Division of Surgical Oncology, Department of Surgery, University of Louisville, Louisville, KY, USA.
J Surg Oncol. 2012 Jan;105(1):91-6. doi: 10.1002/jso.22054. Epub 2011 Aug 3.
Patients with peri-hilar cholangiocarcinoma who undergo R1 resection with curative intent will have an improved survival compared to patients who were not resected.
Review of a prospective hepatobiliary database identified 130 patients. Survival was compared using the log-rank test.
Seventy-nine patients (61%) were resected while 51 (49%) patients were not. Forty-two patients (54%) had an R0 resection. There was no difference in mean age (69 vs. 67; P = 0.8), BMI (27.8 vs. 27.9; P = 1.0), gender (73% vs. 43% male; P = 0.1), presence of jaundice (77% vs. 64%; P = 0.5), vascular involvement on pre operative imaging (77% vs. 64%; P = 0.5), stent (73.1% vs. 64.3%; P = 0.72), and lobar atrophy (27% vs. 7%, P = 0.2) in the resected versus non-resected patients. All patients underwent chemotherapy and/or radiation therapy. After a median follow up of 35.6 months the median OSl for all peri-hilar patients was 16.2 months (95% CI = 11.2-23.4). The median OS for resected patients was 18.9 months (95% CI = 12.5-24.7) versus 5.0 months (95% CI = 0-6.9) for patients not resected (P < 0.001). The only pre-operative predictor of OS was resection (P = 0.041). Vascular invasion, lobar atrophy, and stent placement were not statistically significant predictors.
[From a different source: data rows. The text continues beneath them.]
(** Two counter updates of a video. *)
Lemma update_twice v (g1 : Video → bool) (f1 : Video → Video) (g2 : Video → bool)
    (f2 h : Video → Video) d d0 :
  db_ok d0 → tget TVideo d0 = tget TVideo d →
  (∀ R (T : table R), table_eqb T TLike = false → tget T d0 = tget T d) →
  (∀ r, v_ID (f1 r) = v_ID r) → (∀ r, row_texts TVideo (f1 r) = row_texts TVideo r) →
  (∀ r, v_ID (f2 r) = v_ID r) → (∀ r, row_texts TVideo (f2 r) = row_texts TVideo r) →
  (∀ r, tget TVideo d !! v = Some r →
     g1 r = true ∧ (if g2 (f1 r) then f2 (f1 r) else f1 r) = h r) →
  let d1 := at_row TVideo v g1 f1 d0 in
  let d2 := at_row TVideo v g2 f2 d1 in
  exec (eng_update TVideo (where_id TVideo v g1) f1 d0) = (Ok tt, d1) ∧
  exec (eng_update TVideo (where_id TVideo v g2) f2 d1) = (Ok tt, d2) ∧
  db_ok d2 ∧ only_likes d d2 ∧ pairs d2 = pairs d0 ∧
  tget TVideo d2 = alter h v (tget TVideo d).
Proof.
  intros Hd Ev Hsame Hi1 Ht1 Hi2 Ht2 Hh d1 d2.
  destruct (update_video v g1 f1 d0) as [E1 Hd1]; [done..|].
  destruct (update_video v g2 f2 d1) as [E2 Hd2]; [done..|].
  split_and!; [done|done|done| | |].
  - intros R T Hv Hl. unfold d2, d1. rewrite !tget_at_row_ne by (by destruct T). by apply Hsame.
  - unfold d2, d1. by rewrite !pairs_at_row.
  - unfold d2. rewrite tget_at_row.
    assert (tget TVideo d1 = alter f1 v (tget TVideo d)) as ->.
    { unfold d1. rewrite tget_at_row_alter, Ev; [done|]. intros r. rewrite Ev. intros E. by apply Hh. }
    rewrite lookup_alter_eq. destruct (tget TVideo d !! v) as [r|] eqn:E; simpl.
    + destruct (Hh r eq_refl) as [_ Hhr]. apply map_eq. intros k.
      destruct (decide (k = v)) as [->|Hn].
      * rewrite (lookup_alter_eq h), E. simpl. rewrite <-Hhr. destruct (g2 (f1 r)).
        -- by rewrite lookup_insert_eq.
        -- by rewrite lookup_alter_eq, E.
      * rewrite (lookup_alter_ne h) by done.
        destruct (g2 (f1 r)); rewrite ?lookup_insert_ne by done; by rewrite lookup_alter_ne.
    + rewrite (alter_id f1), (alter_id h) by congruence. done.
Qed.

(** The transaction of [Like]: every outcome. *)
Lemma like_tx_spec l t d :
  db_ok d → l_ID l = 0 →
  match eng_tx (like_tx l t) d with
  | (Ok _, d') => is_Some (tget TVideo d !! l_VideoID l) ∧
                  like_applied (l_VideoID l) (l_AccountID l) d d'
  | (Err e, d') => d' = d ∧
      ((tget TVideo d !! l_VideoID l = None ∧ e = ErrMsg "video not found") ∨
       (pair_of l ∈ pairs d ∧ e = ErrMsg "user has liked this video") ∨
       (eng_fits TLike [] = false))
  end.
Proof.
  intros Hd Hid. rewrite law_tx. unfold like_tx. unfold st_bind at 1. cbv beta.
  rewrite sel_first_id by apply Hd.
  destruct (tget TVideo d !! l_VideoID l) as [r|] eqn:Er; simpl; [|by auto].
  unfold st_bind.
  destruct (create_like l t d Hd Hid) as [(Hn & l' & d0 & -> & Hd0 & Hp & Hsame)|[(Hin & ->)|(Hm & code & ->)]];
    [|simpl; by auto|simpl; by auto].
  destruct (update_twice (l_VideoID l) always (likes_plus 1) always (popularity_plus 1) liked d d0)
    as (E1 & E2 & Hd2 & Ho & Hp2 & Hv2); [done|by apply Hsame|done..|].
  unfold st_try, st_bind. rewrite E1, E2. simpl.
  split; [by eexists|]. rewrite Hp in Hp2. by split_and!.
Qed.

(** The transaction of [Unlike]. *)
Lemma unlike_tx_spec l d :
  db_ok d → counts_inv d →
  match eng_tx (unlike_tx l) d with
  | (Ok _, d') => unlike_applied (l_VideoID l) (l_AccountID l) d d'
  | (Err e, d') => d' = d ∧ (pair_of l ∉ pairs d) ∧ e = ErrMsg "user has not liked this video"
  end.
Proof.
  intros Hd Hc. rewrite law_tx. unfold unlike_tx, st_try, st_bind.
  destruct (delete_like (l_VideoID l) (l_AccountID l) d Hd)
    as (n & d0 & -> & Hd0 & Hn & Hn0 & Hp & Hsame & _).
  destruct (decide ((l_VideoID l, l_AccountID l) ∈ pairs d)) as [Hin|Hnot].
  - rewrite bool_decide_eq_true_2 in Hn by done. apply Z.ltb_lt in Hn.
    destruct (Z.eqb_spec n 0); [lia|].
    destruct (update_twice (l_VideoID l) (λ v, 0 <? v_LikesCount v) (likes_plus (-1))
                (λ v, 0 <? v_Popularity v) (popularity_plus (-1)) unliked d d0)
      as (E1 & E2 & Hd2 & Ho & Hp2 & Hv2); [done|by apply Hsame|done..| |].
    { intros r Er. destruct (Hc _ _ Er) as [Hl Hpop].
      pose proof (likes_of_pos _ _ _ Hin). split; [apply Z.ltb_lt; lia|].
      unfold unliked, likes_plus, add_popularity, popularity_plus. simpl.
      destruct (Z.ltb_spec 0 (v_Popularity r)); f_equal; lia. }
    rewrite E1, E2. simpl. rewrite Hp in Hp2. by split_and!.
  - rewrite bool_decide_eq_false_2 in Hn by done. apply Z.ltb_ge in Hn.
    destruct (Z.eqb_spec n 0); [|lia]. simpl. by split_and!.
Qed.
End statements.

(** ** The service *)
Section service.
Context {W : Type} `{WorldLaws W} `{SqlLaws} `{RedisServer}.
Implicit Types w : W.

(** Publications were appended, nothing else changed. *)
Definition mq_only (sfx : list Pub) w w' : Prop :=
  view w' = set_mq (v_mq (view w) ++ sfx) (view w).

Definition like_pub (rk action : string) (u v : Z) (p : Pub) : Prop :=
  p_Exchange p = LikeExchange ∧ p_RoutingKey p = rk ∧
  ∃ id t, p_Body p = marshal_like (mkLikeEvent id action u v t).

Lemma enqueue_none (m : ST W (result unit)) w :
  runs (enqueue false m) w (λ b w', b = false ∧ mq_only [] w w').
Proof. apply runs_ret. unfold mq_only. rewrite app_nil_r. by destruct (view w). Qed.

Lemma enqueue_published mq m ex rk P w :
  runs m w (published ex rk P w) →
  runs (enqueue mq m) w (λ b w', ∃ sfx, mq_only sfx w w' ∧
    (b = true → mq = true ∧ ∃ t body, P body ∧ sfx = [mkPub ex rk ∅ (json_props t) body]) ∧
    (b = false → mq = true → up_mq (v_up (view w)) = false ∨ up_rand (v_up (view w)) = false)).
Proof.
  intros Hm. destruct mq.
  - cbn [enqueue]. apply runs_bind. eapply runs_mono; [exact Hm|].
    intros r w' (_ & [(-> & t & b & HP & E)|(Hdown & (e & ->) & [E|(t & b & HP & E)])]); glue.
    + exists [mkPub ex rk ∅ (json_props t) b]. split; [done|]. split; [eauto|done].
    + exists []. split; [|done]. unfold mq_only. rewrite app_nil_r, E. by destruct (view w).
    + exists [mkPub ex rk ∅ (json_props t) b]. split; [done|done].
  - eapply runs_mono; [apply enqueue_none|]. intros b w' [-> E]. exists []. by split_and!.
Qed.

Lemma enqueue_like mq action rk u v w :
  u ≠ 0 → v ≠ 0 → rk ≠ "" →
  runs (enqueue mq (LikeMQ_publish true action rk u v)) w (λ b w', ∃ sfx, mq_only sfx w w' ∧
    (b = true → mq = true ∧ ∃ p, sfx = [p] ∧ like_pub rk action u v p) ∧
    (b = false → mq = true → up_mq (v_up (view w)) = false ∨ up_rand (v_up (view w)) = false)).
Proof.
  intros Hu Hv Hr. eapply runs_mono; [eapply enqueue_published, LikeMQ_publish_spec; done|].
  intros b w' (sfx & Hs & Hb & Hdown). exists sfx. split; [done|]. split; [|done]. intros Ht.
  destruct (Hb Ht) as (Hmq & t & body & (id & t' & _ & ->) & ->). split; [done|]. eexists. split; [done|].
  split_and!; [done|done|]. by exists id, t'.
Qed.

Lemma enqueue_popularity mq v c w :
  v ≠ 0 → c ≠ 0 →
  runs (enqueue mq (PopularityMQ_Update true v c)) w (λ _ w', ∃ sfx, mq_only sfx w w').
Proof.
  intros Hv Hc. eapply runs_mono; [eapply enqueue_published, PopularityMQ_publish_spec; done|].
  intros b w' (sfx & Hs & _). eauto.
Qed.

Lemma IsExist_runs v w (Q : result bool → W → Prop) :
  keyed TVideo (v_db (view w)) →
  (∀ w', view w' = view w →
     Q (Ok (bool_decide (is_Some (tget TVideo (v_db (view w)) !! v)))) w') →
  (∀ code w', view w' = view w → up_db (v_up (view w)) = false → Q (Err (ErrIO code)) w') →
  runs (IsExist v) w Q.
Proof.
  intros Hk Hok Herr. unfold IsExist. apply runs_bind. apply runs_query.
  - intros w' Hv. rewrite sel_first_id by done. glue. specialize (Hok w' Hv).
    by destruct (tget TVideo (v_db (view w)) !! v).
  - intros code w' Hv Hu. glue. by apply Herr.
Qed.

Lemma IsLiked_runs v u w (Q : result bool → W → Prop) :
  (∀ w', view w' = view w → Q (Ok (bool_decide ((v, u) ∈ pairs (v_db (view w))))) w') →
  (∀ code w', view w' = view w → up_db (v_up (view w)) = false → Q (Err (ErrIO code)) w') →
  runs (LikeRepo_IsLiked v u) w Q.
Proof.
  intros Hok Herr. apply runs_query; [|done]. intros w' Hv. rewrite is_liked_count. auto.
Qed.

(** The outcomes of a request: nothing reached the database, or the change
    did; success without a change means that the event is in the broker. *)
Definition request_outcome (rk action : string) (v u : Z)
    (applied : Z → Z → Db → Db → Prop) w (r : result unit) w' : Prop :=
  (v_db (view w') = v_db (view w) ∧
     (r = Ok tt → ∃ l1 p l2, v_mq (view w') = v_mq (view w) ++ l1 ++ p :: l2 ∧
                            like_pub rk action u v p)) ∨
  (r = Ok tt ∧ applied v u (v_db (view w)) (v_db (view w'))).

Lemma outcome_error rk action v u applied w e w' :
  v_db (view w') = v_db (view w) → request_outcome rk action v u applied w (Err e) w'.
Proof. intros E. left. by split. Qed.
Overall survival is improved in patients undergoing R1 resection and multi-modality therapy compared to patients not resected.
接受根治性 R1 切除术的肝门周围胆管癌患者的生存情况优于未接受切除术的患者。
回顾性分析前瞻性肝胆数据库中确定的 130 例患者。采用对数秩检验比较生存情况。
79 例(61%)患者接受了切除术,51 例(49%)患者未接受切除术。42 例(54%)患者行 R0 切除术。两组患者的平均年龄(69 岁比 67 岁;P=0.8)、BMI(27.8 比 27.9;P=1.0)、性别(73%比 43%为男性;P=0.1)、术前影像学检查中是否存在黄疸(77%比 64%;P=0.5)、血管受累(77%比 64%;P=0.5)、支架(73.1%比 64.3%;P=0.72)和肝叶萎缩(27%比 7%,P=0.2)差异均无统计学意义。所有患者均接受了化疗和/或放疗。中位随访 35.6 个月后,所有肝门周围胆管癌患者的中位总生存率为 16.2 个月(95%CI=11.2-23.4)。接受切除术患者的中位总生存期为 18.9 个月(95%CI=12.5-24.7),而未接受切除术患者的中位总生存期为 5.0 个月(95%CI=0-6.9)(P<0.001)。唯一与 OS 相关的术前预测因素是切除术(P=0.041)。血管侵犯、肝叶萎缩和支架置入不是统计学上的显著预测因素。
与未接受切除术的患者相比,接受 R1 切除术和多模式治疗的患者总生存率提高。